Invecchiamento, studio chiarisce perché neuroni sono sempre meno capaci di disfarsi della “spazzatura”

Un nuovo studio chiarisce perché le cellule, con l’avanzare dell’invecchiamento, incontrano sempre più difficoltà nello smaltire la “spazzatura”, ossia tutti quei composti dannosi e strutture disfunzionali che vengono eliminati tramite un processo denominato l’autofagia.
Lo stesso studio, condotto da ricercatori della scuola di medicina Perelman dell’Università della Pennsylvania, propone un’eventuale terapia basata sull’attivazione una particolare proteina per limitare questa disfunzionalità.

Con l’invecchiamento le capacità delle cellule di smaltire questi rifiuti diminuisce sempre di più e il risultato è che essi si accumulano all’interno delle cellule per poi alla fine ucciderle.
Questo processo è interessante soprattutto in relazione alle malattie neurodegenerative: se l’autofagia non funziona bene nei neuroni, ciò rappresenta un fattore di rischio per diverse malattie neurodegenerative, come l’Alzheimer, il Parkinson e la sclerosi laterale amiotrofica.

I ricercatori Erika Holzbaur e Andrea Stavoe hanno utilizzato l’imaging dei neuroni di topi viventi giovani ed anziani per valutare i tassi di autofagia durante l’invecchiamento. Hanno quindi notato una significativa diminuzione del numero di autofagosomi prodotti nei topi più anziani.
Gli autofagosomi sono componenti all’interno della cellula che danno il via al processo dell’autofagia inghiottendo proteine e strutture danneggiate e scomponendole per consentire un riciclo ed un riutilizzo dei componenti.

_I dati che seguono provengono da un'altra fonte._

(* ===== verification/HttpClientProps.v ===== *)
(** * What the response parser guarantees

    It decides the grammar of httpclient_parser.rl, also when the text comes in pieces, with the
    final states that it does not report as finished. *)

From S2P Require Import Prelude CString Ragel ClientMachine HttpClientParser HttpResponseParser Regex UriGrammar ClientGrammar HttpClientSpec.
Import HttpClientParser.

(** A parser that has read [before], which is the beginning of a header part but not a whole one. *)
Record has_read (h : httpclient_parser) (before : list byte) : Prop := {
  hr_cs : cs h = after httpclient_parser_start before;
  hr_begins : begins before;
  hr_incomplete : ¬ complete before;
  hr_body : body_start h = 0;
}.

Lemma init_has_read memory : has_read (httpclient_parser_init memory) [].
Proof.
  constructor; [done| | |done]; [rewrite begins_spec|rewrite complete_spec]; by vm_compute.
Qed.

(** [w] is the first whole header part on the way. *)
Definition first_complete (before text : list byte) (n : nat) : Prop :=
  complete (before ++ take n text) ∧ ∀ m, (m < n)%nat → ¬ complete (before ++ take m text).

(** What the parser says after [n] characters of [text]. *)
Inductive verdict (before text : list byte) (h' : httpclient_parser) (n : nat) : Prop :=
  | header_part : first_complete before text n → body_start h' = Z.of_nat n →
      httpclient_parser_finish h' = (if bool_decide (cs h' = 120) then 1 else 0) →
      (special (before ++ take n text) ↔ cs h' ≠ 120) → verdict before text h' n
  | refused : (n < length text)%nat → begins (before ++ take n text) →
      ¬ begins (before ++ take (S n) text) → httpclient_parser_finish h' = -1 →
      verdict before text h' n
  | unfinished : n = length text → has_read h' (before ++ text) →
      httpclient_parser_finish h' = 0 → verdict before text h' n.

Section execute.
Context {D : Type} (cb : callbacks D).

Lemma has_read_range h before : has_read h before → 0 < cs h < 120.
Proof.
  intros [E Hb Hc _]. rewrite E. rewrite begins_spec in Hb. rewrite complete_spec in Hc.
  unfold final_cs, httpclient_parser_first_final in Hc.
  pose proof (after_range httpclient_parser_start before) as H.
  unfold httpclient_parser_start in *. lia.
Qed.

Lemma has_read_take h before text n :
  has_read h before → after (cs h) (take n text) = after httpclient_parser_start (before ++ take n text).
Proof. intros [-> _ _ _]. by rewrite after_app. Qed.

Lemma stops_verdict h before text n h' :
  has_read h before →
  (∀ m, (m < n)%nat → 0 < after (cs h) (take m text) < 120) →
  stops 0 (cs h) text (body_start h) n (cs h') (body_start h') → (n <= length text)%nat →
  verdict before text h' n.
Proof.
  intros Hr Hm Hs Hn. pose proof (has_read_take h before text) as Ht.
  unfold httpclient_parser_first_final in *.
  assert (∀ m, (m < n)%nat → ¬ complete (before ++ take m text)) as Hno.
  { intros m Hlt. rewrite complete_spec, <- Ht by done. unfold final_cs, httpclient_parser_first_final.
    specialize (Hm m Hlt). lia. }
  destruct Hs as [Hpos E Hf Hb|Hlt Hin E E' Hb| -> E Hin Hb].
  - rewrite Ht in E by done. apply header_part.
    + split; [|done]. by rewrite complete_spec, <- E.
    + by rewrite Hb.
    + unfold httpclient_parser_finish, httpclient_parser_has_error, httpclient_parser_is_finished,
        httpclient_parser_error, httpclient_parser_first_final.
      unfold final_cs, httpclient_parser_first_final in Hf. rewrite (proj2 (Z.eqb_neq _ 0)) by lia.
      by destruct (Z.eqb_spec (cs h') 120), (bool_decide_reflect (cs h' = 120)).
    + rewrite special_spec, <- E. unfold final_cs, other_final, httpclient_parser_first_final in *. lia.
  - rewrite Ht in E', Hin by done. apply refused; [done| | |].
    + rewrite begins_spec. lia.
    + rewrite begins_spec. by intros [].
    + unfold httpclient_parser_finish, httpclient_parser_has_error. by rewrite E.
  - rewrite <- (firstn_all text), Ht, firstn_all in E by done. apply unfinished; [done| |].
    + constructor; [done| | |by rewrite Hb; apply Hr].
      * rewrite begins_spec, <- E. lia.
      * rewrite complete_spec, <- E. unfold final_cs, httpclient_parser_first_final. lia.
    + unfold httpclient_parser_finish, httpclient_parser_has_error, httpclient_parser_is_finished,
        httpclient_parser_error, httpclient_parser_first_final.
      by rewrite !(proj2 (Z.eqb_neq _ _)) by lia.
Qed.

(** The parser at the beginning of a call. *)
Definition restarted (h : httpclient_parser) : httpclient_parser :=
  set_field_start 0 (set_field_len 0 (set_mark 0 (set_nread 0 h))).

(** The driver around the loop. *)
Lemma execute_verdict h before text memory d :
  has_read h before → text ≠ [] → Z.of_nat (length text) < 2 ^ 31 →
  ∃ n h' d', httpclient_parser_execute cb (text ++ x00 :: memory) (Z.of_nat (length text)) 0 (h, d)
               = Ret (Z.of_nat n, (h', d'))
    ∧ (n <= length text)%nat ∧ verdict before text h' n
    ∧ ∃ h1, resume cb (text ++ x00 :: memory) (Z.of_nat (length text)) text 0 (cs h) (restarted h, d)
            = (Z.of_nat n, cs h', (h1, d')) ∧ h' = set_nread (Z.of_nat n) (set_cs (cs h') h1).
Proof.
  intros Hr Hne Hlen. pose proof (has_read_range h before Hr) as Hcs.
  set (h0 := restarted h).
  set (buffer := text ++ x00 :: memory). set (len := Z.of_nat (length text)).
  assert (0 < len) as Hpos by (unfold len; destruct text; [done|simpl; lia]).
  assert (marks_inside len 0 h0) as Hm0 by (constructor; simpl; lia).
  assert (buffer !! length text = Some x00) as Hnul
    by (unfold buffer; by rewrite lookup_app_r, Nat.sub_diag by lia).
  assert (buffer.[Z.to_nat 0, length text - Z.to_nat 0] = text) as Htext.
  { change (Z.to_nat 0) with 0%nat. unfold buffer, len.
    by rewrite drop_0, Nat.sub_0_r, take_app_length. }
  assert (len < 2 ^ 63) as Hl by (fold len in Hlen; lia).
  destruct (resume_stops cb buffer len text 0 (cs h) h0 d Hcs)
    as (n & cs' & h' & d' & E & Hn & [Hmm Hms Hmb Hml] & Hnr & Hbetween & Hs); [lia|lia|done|done|].
  exists n, (set_nread (Z.of_nat n) (set_cs cs' h')), d'. split_and!; [|done| |by exists h'].
  - unfold httpclient_parser_execute. fold (restarted h). fold h0. rewrite (proj2 (Z.leb_le 0 len)) by lia.
    cbn [sylar_assert]. rewrite bind_Ret.
    replace (Z.to_nat len) with (length text) by (unfold len; lia).
    rewrite Hnul. cbn [deref]. rewrite bind_Ret.
    change (Byte.eqb x00 x00) with true. cbn [sylar_assert]. rewrite bind_Ret.
    rewrite (swrap_small 32 len), (swrap_small 32 0) by (unfold fits_s; lia).
    rewrite Z.eqb_refl. cbn [sylar_assert]. rewrite bind_Ret, Htext.
    assert (enter cb buffer len text 0 (cs h0) (h0, d) = resume cb buffer len text 0 (cs h) (h0, d))
      as ->.
    { unfold enter. destruct text as [|b text']; [done|]. change (cs h0) with (cs h).
      by rewrite (proj2 (Z.leb_le 1 _)), (proj2 (Z.leb_le _ 123)) by lia. }
    rewrite E. cbv beta iota zeta. cbn [set_cs set_nread nread body_start mark field_len field_start].
    rewrite Hnr. change (nread h0) with 0. rewrite !Z.add_0_l, !Z.sub_0_r.
    rewrite (uwrap_small 64) by (unfold fits_u; lia).
    rewrite (proj2 (Z.leb_le (Z.of_nat n) len)) by lia. cbn [sylar_assert]. rewrite !bind_Ret.
    assert (body_start h' <= len) as Hb.
    { destruct Hs as [? _ _ -> | _ _ _ _ -> | _ _ _ -> ]; [lia|..];
        change (body_start h0) with (body_start h); rewrite (hr_body _ _ Hr); lia. }
    rewrite (proj2 (Z.leb_le _ len) Hb). cbn [sylar_assert]. rewrite bind_Ret.
    rewrite (proj2 (Z.ltb_lt (mark h') len)), (proj2 (Z.leb_le (field_len h') len)),
      (proj2 (Z.ltb_lt (field_start h') len)) by lia. cbn [andb].
    rewrite (swrap_small 32) by (unfold fits_s; lia). done.
  - by apply (stops_verdict h).
Qed.
End execute.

I ricercatori notavano non solo una diminuzione della produzione di autofagosomi nei topi più anziani ma anche una produzione di autofagosomi deformi e quindi non più funzionali.
I ricercatori hanno inoltre scoperto che attivando la proteina WIPI2B nei topi anziani si ripristinava la formazione degli autofagosomi nei neuroni invecchiati. Quando eliminavano questa proteina nei neuroni dei topi giovani la formazione degli autofagosomi si arrestava.
Questa scoperta “suggerisce un nuovo obiettivo terapeutico per la neurodegenerazione associata all’età”, riferisce Stavoe.